Ким: «…Я храню для Вас одну из специальных сигар – Фиделиссимо. Прием на острове Свободы был более чем радушным, нас всюду сопровождали толпы людей. Очень приятно, конечно, но не совсем наша чашка чаю. В Москве прошел медицинское обследование. Легкие чисты, как свист, а печень выглядела просто прекрасно. Таким образом, Вы видите, чего можно достигнуть (почти) пятидесятилетней диетой на алкоголе и табаке».

Майкл: «Ваш портрет в рамке серебряного цвета висит прямо над прилавком, недалеко от портретов Богов. В случае насильственного налета на мое помещение он будет вещественным доказательством для объявления меня персоной нон грата».

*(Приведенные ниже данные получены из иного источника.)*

(** The answers that are collected: those about a slot that enough replicas have answered
    for. *)
Lemma collect_spec opts resps slotId id i :
  NoDup (map sr_NodeId resps) -> Forall (fun r => NoDup (map si_SlotId (sr_Slots r))) resps ->
  answers (collectSlotLogInfo opts resps) slotId id i <->
  exists r, r ∈ resps /\ sr_NodeId r = id /\ i ∈ sr_Slots r /\ si_SlotId i = slotId /\
    o_SlotMaxReplicaCount opts / 2 + 1 <= len (voters resps slotId).
Proof.
  intros Hn Hf. unfold answers, collectSlotLogInfo.
  set (inner := fun r => foldl (fun infos info => if cnt (slotQuorumMap resps) (si_SlotId info) <? o_SlotMaxReplicaCount opts / 2 + 1
                                 then infos else <[si_SlotId info := info]> infos) (∅ : gmap Z SlotInfo) (sr_Slots r)).
  pose proof (fun m => foldl_insert sr_NodeId inner (fun _ => false) resps (∅ : gmap Z (gmap Z SlotInfo)) id m Hn) as Ho.
  cbn beta iota in Ho. fold inner. rewrite Forall_forall in Hf. split.
  - intros (m & [(r & Hr & <- & <- & _)|[_ H]]%Ho & Hi); [|by rewrite lookup_empty in H].
    exists r. split; [done|]. split; [done|]. unfold inner in Hi.
    apply (foldl_insert si_SlotId id (fun info => cnt _ (si_SlotId info) <? _)) in Hi as [(j & Hj & <- & <- & Hp)|[_ Hi]];
      [|by rewrite lookup_empty in Hi|by apply Hf].
    split; [done|]. split; [done|]. apply Z.ltb_ge in Hp. by rewrite slotQuorumMap_voters in Hp by (by apply Forall_forall).
  - intros (r & Hr & <- & Hi & <- & Hq). exists (inner r). split; [apply Ho; left; by exists r|]. unfold inner.
    apply (foldl_insert si_SlotId id (fun info => cnt _ (si_SlotId info) <? _)); [by apply Hf|].
    left. exists i. split; [done|]. split; [done|]. split; [done|]. apply Z.ltb_ge.
    by rewrite slotQuorumMap_voters by (by apply Forall_forall).
Qed.

(** ** The whole election *)

Lemma electedSlot_leader s l : sl_Leader (electedSlot s l) = l.
Proof. unfold electedSlot. by case_match. Qed.
Lemma electedSlot_id s l : sl_Id (electedSlot s l) = sl_Id s.
Proof. unfold electedSlot. by case_match. Qed.

Section Election.
Context {R : MapRange} {RL : MapRangeLaws R}.

Lemma calculate_some cfg k infos ids m sid l :
  calculateSlotLeader cfg k infos ids m !! sid = Some l ->
  (sid ∈ ids /\ exists k, l = electionSlotLeaderBySlot cfg k infos sid) \/ m !! sid = Some l.
Proof.
  revert k m. induction ids as [|x ids IH]; intros k m; cbn [calculateSlotLeader]; [by right|].
  intros [[Hin H]|H]%IH; [left; split; [by right|done]|]. destruct (decide (sid = x)) as [->|Hne].
  - rewrite lookup_insert_eq in H. injection H as <-. left. split; [left|by exists k].
  - rewrite lookup_insert_ne in H by done. by right.
Qed.

Lemma calculate_in cfg k infos ids m sid :
  sid ∈ ids \/ is_Some (m !! sid) -> is_Some (calculateSlotLeader cfg k infos ids m !! sid).
Proof.
  revert k m. induction ids as [|x ids IH]; intros k m; cbn [calculateSlotLeader].
  { intros [H|H]; [by apply not_elem_of_nil in H|done]. }
  intros H. apply IH. destruct (decide (sid = x)) as [->|Hne]; [right; by rewrite lookup_insert_eq|].
  rewrite lookup_insert_ne by done. destruct H as [[H|H]%elem_of_cons|H]; [done|by left|by right].
Qed.

(** Nodes answer for themselves with what they have ([info]), if at all. *)
Record honest (nodeId : Z) (info : Z -> Z -> option SlotInfo) (own : list Z -> list SlotInfo)
    (remote : Z -> list Z -> option SlotLogInfoResp) : Prop := {
  own_is ids : own ids = omap (info nodeId) ids;
  remote_is id ids r : remote id ids = Some r -> r = mkSlotLogResp id (omap (info id) ids);
  info_is id sid i : info id sid = Some i -> si_SlotId i = sid
}.

Context (opts : COptions) (versions : Z -> Z) (own : list Z -> list SlotInfo) (remote : Z -> list Z -> option SlotLogInfoResp).
Context (arrive : list SlotLogInfoResp -> list SlotLogInfoResp) (info : Z -> Z -> option SlotInfo).
Hypothesis Hhonest : honest (o_NodeId opts) info own remote.
Hypothesis Harrive : forall l, arrive l ≡ₚ l.
Abbreviation quorum := (o_SlotMaxReplicaCount opts / 2 + 1).

(** One answer per node that is asked. *)
Definition answer (p : Z * list Z) : option SlotLogInfoResp :=
  if fst p =? o_NodeId opts then Some (mkSlotLogResp (fst p) (own (snd p))) else remote (fst p) (snd p).

Lemma answer_is p r : answer p = Some r -> r = mkSlotLogResp (fst p) (omap (info (fst p)) (snd p)).
Proof.
  unfold answer. destruct (Z.eqb_spec (fst p) (o_NodeId opts)) as [E|].
  - intros [= <-]. by rewrite (own_is _ _ _ _ Hhonest), E.
  - apply (remote_is _ _ _ _ Hhonest).
Qed.

Lemma requests_perm w : requestSlotInfos (o_NodeId opts) own remote arrive w ≡ₚ omap answer (range 0 w).
Proof.
  unfold requestSlotInfos. rewrite Harrive. apply reflexive_eq, list_omap_ext, Forall_Forall2_diag, Forall_true. by intros [].
Qed.

Lemma requests_in w r :
  r ∈ requestSlotInfos (o_NodeId opts) own remote arrive w <-> exists ids, w !! sr_NodeId r = Some ids /\ answer (sr_NodeId r, ids) = Some r.
Proof.
  rewrite requests_perm, list_elem_of_omap. split.
  - intros ([id ids] & Hin%in_range & E). pose proof (answer_is _ _ E) as ->. by exists ids.
  - intros (ids & Hin & E). exists (sr_NodeId r, ids). split; [by apply in_range|done].
Qed.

(Я повесил в своем резидентском кабинете портрет Филби с его собственноручными пожеланиями успехов точке, посторонние из «чистых», иногда заходившие ко мне, терялись, увидев этого явного иностранца. Предполагали, наверное, что это какой нибудь большевик инородец, датский коммунист или коминтерновец.)

Ким: «Роуландсона (английский живописец XIX века, автор эротических гравюр. – М. Л.) я еще не видел. Наш друг Виктор с присущей нам всем профессиональной осторожностью передал его в запечатанном коричневом пакете. К сожалению, по дому бродит теща, и я не знаю, как она будет реагировать на эротику. Будьте уверены, что я не сожгу эту книгу и не верну ее, но если наступят черные дни и инфляция съест мою пенсию, я продам ее на черном рынке около почтамта».

Майкл: «Продавайте Роуландсона не целиком, а по отдельным картинкам. Если Вам удастся вставить их в рамки и организовать выставку, то денег хватит не только на нас всех, но и на реставрацию всех мест, связанных с Роуландсоном в Англии».

Ким: «Дорогой Майкл! Я   позорно запоздал с благодарностью за новый поток чудес к Новому году. Замененные джинсы оказались впору, очки тоже. Не говоря уже о «Хейг, Харпер и К°», «Максвелл Хаус», соевом соусе, горчице и прочих вещах. Наконец Вы решили проблему, которая мучила многих математиков в последние годы. Жене теперь остается лишь потерять несколько кило, набранных во время поездок в Болгарию и Венгрию. Вы пишете, что старые можно оставить для Вашего секретаря. О’кей – если Вы представите ее, дабы я мог убедиться, что они ей действительно подходят. Несомненно, что обращаться с ней я буду не совсем умело – мне уже 70, но это стиль моей работы».